■ **Activity**
Find "intros Hne Hs." in the data, then restate the line it sits in and every later line word for word, ending with the last line.

■ **Data section**

(* ===== verification/BrokerServer.v ===== *)
(** The broker's handlers (src/libs/openrung/internal/broker/server.go,
    wss_ticket.go): registration and heartbeat composed of credentials, field
    validation, the new-identity budget, the ledger and the store; the relay
    list page; and the issue of WSS tickets.

    A request is handled as one sequence of calls; the calls of concurrent
    requests interleave, which the theorems about the budget, the ledger and
    the store already cover.  A response is its HTTP status and payload. *)
From stdpp Require Import base list gmap strings.
From Stdlib Require Import ZArith Lia.
From S2P Require Import Prelude Codec GoTime Directory Fronts Ticket RelayIdentity Ranking BrokerStore Netip Registration.

Record broker := {
  bk_store : Store;
  bk_ledger : relayIDLedger;
  bk_cap : newRelayCap
}.

Definition withStore (b : broker) (s : Store) : broker :=
  {| bk_store := s; bk_ledger := bk_ledger b; bk_cap := bk_cap b |}.
Definition withLedger (b : broker) (l : relayIDLedger) : broker :=
  {| bk_store := bk_store b; bk_ledger := l; bk_cap := bk_cap b |}.
Definition withCap (b : broker) (c : newRelayCap) : broker :=
  {| bk_store := bk_store b; bk_ledger := bk_ledger b; bk_cap := c |}.

Definition StatusOK : Z := 200.
Definition StatusCreated : Z := 201.
Definition StatusBadRequest : Z := 400.
Definition StatusUnauthorized : Z := 401.
Definition StatusForbidden : Z := 403.
Definition StatusNotFound : Z := 404.
Definition StatusConflict : Z := 409.
Definition StatusTooManyRequests : Z := 429.
Definition StatusInternalServerError : Z := 500.
Definition StatusServiceUnavailable : Z := 503.
(** How the loop ends under every schedule. *)
Lemma raceLoop_spec (es : list raceEvent) :
  (1 ≤ n)%nat → scheduled (raceStart n) ∅ es →
  match raceLoop n outcome (raceStart n) es with
  | None =>
      (length es < 2 * n - 1)%nat ∧ ∃ e, e ≠ EvDone ∧ scheduled (raceStart n) ∅ (es ++ [e])
  | Some (Ok f) => ∃ i, (i < n)%nat ∧ outcome i = Ok f
  | Some (Err x) =>
      EvDone ∈ es ∧ x = ErrContext ∨ (∀ i, (i < n)%nat → ∃ y, outcome i = Err y) ∧ outcome 0%nat = Err x
  end.
Proof.
  intros Hn Hs. pose proof (raceStart_inv Hn) as Hinv. 
  assert (2 * n - 1 = (n - rs_started (raceStart n)) + (n - rs_failed (raceStart n)))%nat as Hm
    by (cbn [raceStart rs_started rs_failed]; lia).
  rewrite Hm. clear Hm. revert Hinv Hs. generalize (∅ : gset nat), (raceStart n). revert es.
  induction es as [|e es IH]; intros reported s Hinv Hs; cbn [raceLoop].
  - split; [destruct Hinv; cbn; lia|]. destruct Hinv as [Hst Htk _ Hf Hrun Hrep].
    destruct (Nat.ltb_spec (rs_started s) n) as [Hlt|Hge]; [exists EvTick; cbn; done|].
    destruct (set_choose_L (set_seq 0 n ∖ reported)) as [i Hi].
    { intros E. assert (n ≤ size reported)%nat; [|lia]. rewrite <- (size_set_seq (C := gset nat) 0 n).
      apply subseteq_size. set_solver. }
    apply elem_of_difference in Hi as [Hi%elem_of_set_seq Hi']. exists (EvResult i).
    split; [done|]. cbn. split; [split; [lia|done]|]. by repeat case_match.
  - cbn in Hs. destruct Hs as [Hadm Hs]. pose proof (raceStep_inv s reported e Hinv Hadm) as Hstep.
    cbn [scheduled app]. destruct (raceStep n outcome s e) as [s'|[f|x]]; [|done|].
    + destruct Hstep as [Hinv' Hdec]. specialize (IH _ _ Hinv' Hs).
      destruct (raceLoop n outcome s' es) as [[f|x]|]; [done| |].
      * destruct IH as [[Hd ->]|IH]; [left; split; [by right|done]|by right].
      * destruct IH as (Hl & e' & Hne & Hsch). split; [cbn [length]; lia|]. by exists e'.
    + destruct Hstep as [[-> ->]|Hstep]; [left; split; [left|done]|by right].
Qed.

(** Staggered racing settles.  Whatever order ticks and results arrive in:
    after at most 2n-1 of them (n candidates) the race has returned, and before
    that it never waits for nothing.  A success is the result of one of the
    candidates; a failure is either the cancellation or means that every
    candidate was tried and failed, and it is then the error of the first. *)
Lemma race_settles (es : list raceEvent) :
  (1 ≤ n)%nat → scheduled (raceStart n) ∅ es →
  match raceLoop n outcome (raceStart n) es with
  | None =>
      (length es < 2 * n - 1)%nat ∧ ∃ e, e ≠ EvDone ∧ scheduled (raceStart n) ∅ (es ++ [e])
  | Some (Ok f) => ∃ i, (i < n)%nat ∧ outcome i = Ok f
  | Some (Err x) =>
      EvDone ∈ es ∧ x = ErrContext ∨ (∀ i, (i < n)%nat → ∃ y, outcome i = Err y) ∧ outcome 0%nat = Err x
  end.
Proof. apply raceLoop_spec. Qed.
End schedules.

Section trust.
#[local] Set Default Proof Using "Type".
Context (ToLower : string → string) (EqualFold : string → string → bool).
Context (urlParse : string → option URL) (urlString : URL → string) (Hostname Port : URL → string).
Context (setQuery : string → string → string → string) (parseTime : string → option Z).
Context (edVerify : list byte → list byte → list byte → bool) {json : ListJSON}.
Context (keys : list pinnedKey).

Notation attemptOn := (attempt ToLower EqualFold urlParse urlString Hostname Port setQuery parseTime edVerify keys).
Notation phase := (racePhase ToLower EqualFold urlParse urlString Hostname Port setQuery parseTime edVerify keys).
Notation outcomes := (phaseOutcome ToLower EqualFold urlParse urlString Hostname Port setQuery parseTime edVerify keys).
Notation raceOn := (race ToLower EqualFold urlParse urlString Hostname Port setQuery parseTime edVerify keys).
Notation unbound := (EndpointUnboundBrokerFront ToLower EqualFold urlParse Hostname Port).
Notation listURL := (RelayListURL ToLower EqualFold urlParse urlString Hostname setQuery).
Notation discover := (FirstReachable ToLower EqualFold urlParse urlString Hostname Port setQuery parseTime edVerify keys).

(** The runtime's promises: an attempt reports once, and a context whose
    [Done] was observed stays done. *)
Definition phaseOrdered (urls : list string) (o : ListOptions) (env : phaseEnv) : Prop :=
  scheduled (length urls) (outcomes urls o env) (raceStart (length urls)) ∅ (pe_events env).

Definition raceOrdered (urls : list string) (o : ListOptions) (azureSNIFirst : bool) (env : raceEnv) : Prop :=
  let bound := endpointBound ToLower EqualFold urlParse Hostname Port azureSNIFirst urls in
  let un := endpointUnbound ToLower EqualFold urlParse Hostname Port urls in
  phaseOrdered bound (withAzureSNI o azureSNIFirst) (re_first env) ∧
  (length bound = 0%nat → phaseOrdered un (withAzureSNI o false) (re_first env)) ∧
  phaseOrdered un (withAzureSNI o false) (re_second env) ∧
  (pe_done (re_first env) = true ∨ EvDone ∈ pe_events (re_first env) → re_done1 env = true).

Definition raced (c : Candidates) : list string := if OverrideFirst c then tail (URLs c) else URLs c.

(** A fetch is trusted when its list came from its URL through [fetchRelays]. *)
Definition trusted (o : ListOptions) (f : Fetch) : Prop :=
  ∃ endpoint, listURL (ft_BrokerURL f) (Limit o) = Some endpoint ∧
    (endpointIsLoopback EqualFold urlParse Hostname endpoint = false →
     rl_SignatureVerified (ft_RelayList f) = true ∧
     ∃ k sig, k ∈ keys ∧ pk_id k = rl_KeyID (ft_RelayList f) ∧
              edVerify (pk_key k) (rl_rawJSON (ft_RelayList f)) sig = true).

Lemma attempt_ok serve o u f :
  attemptOn serve o u = Ok f → ft_BrokerURL f = u ∧ ft_AzureSNI f = AzureSNI o && unbound u ∧ trusted o f.
Proof.
  unfold attempt. destruct (serve u) as [response now].
  destruct (fetchRelays _ _ _ _ _ _ _ _ _ u o response now) as [l|e] eqn:E; [|done]. intros [= <-].
  split_and!; [done|done|]. unfold trusted. cbn [ft_BrokerURL ft_RelayList]. unfold fetchRelays in E.
  destruct (listURL u (Limit o)) as [endpoint|]; [|done]. exists endpoint. split; [done|]. intros Hl.
  destruct response as [|status ra sg body]; [done|]. destruct (status =? 429); [done|].
  destruct (_ || _); [done|]. destruct body as [body|]; [|done]. destruct (_ <? _); [done|].
  destruct (verifyRelayList _ _ _ _ _ _ _ _ _ _) as [l'|] eqn:Hv; [|done]. injection E as ->.
  apply verifyRelayList_inv in Hv as (<- & Hs & (k & _ & sig & Hk & Hid & _ & Hver) & _); [|done].
  split; [done|]. by exists k, sig.
Qed.

Lemma phase_ok urls o env f :
  urls ≠ [] → phaseOrdered urls o env → phase urls o env = Some (Ok f) →
  ft_BrokerURL f ∈ urls ∧ ft_AzureSNI f = AzureSNI o && unbound (ft_BrokerURL f) ∧ trusted o f.
Proof.
  intros Hne Hs. unfold racePhase. destruct (pe_done env); [done|]. intros Hr.
  assert (1 ≤ length urls)%nat as Hlen by (destruct urls; cbn; [done|lia]).
  pose proof (raceLoop_spec _ _ _ Hlen Hs) as H. rewrite Hr in H. destruct H as (i & Hi & Ho).
  unfold phaseOutcome in Ho. destruct (urls !! i) as [u|] eqn:Hu; [|done].
  apply attempt_ok in Ho as (<- & Hz & Ht). split_and!; [by apply list_elem_of_lookup_2 in Hu|done|done].
Qed.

■ **Written reply**
  intros Hne Hs. unfold racePhase. destruct (pe_done env); [done|]. intros Hr.
  assert (1 ≤ length urls)%nat as Hlen by (destruct urls; cbn; [done|lia]).
  pose proof (raceLoop_spec _ _ _ Hlen Hs) as H. rewrite Hr in H. destruct H as (i & Hi & Ho).
  unfold phaseOutcome in Ho. destruct (urls !! i) as [u|] eqn:Hu; [|done].
  apply attempt_ok in Ho as (<- & Hz & Ht). split_and!; [by apply list_elem_of_lookup_2 in Hu|done|done].
Qed.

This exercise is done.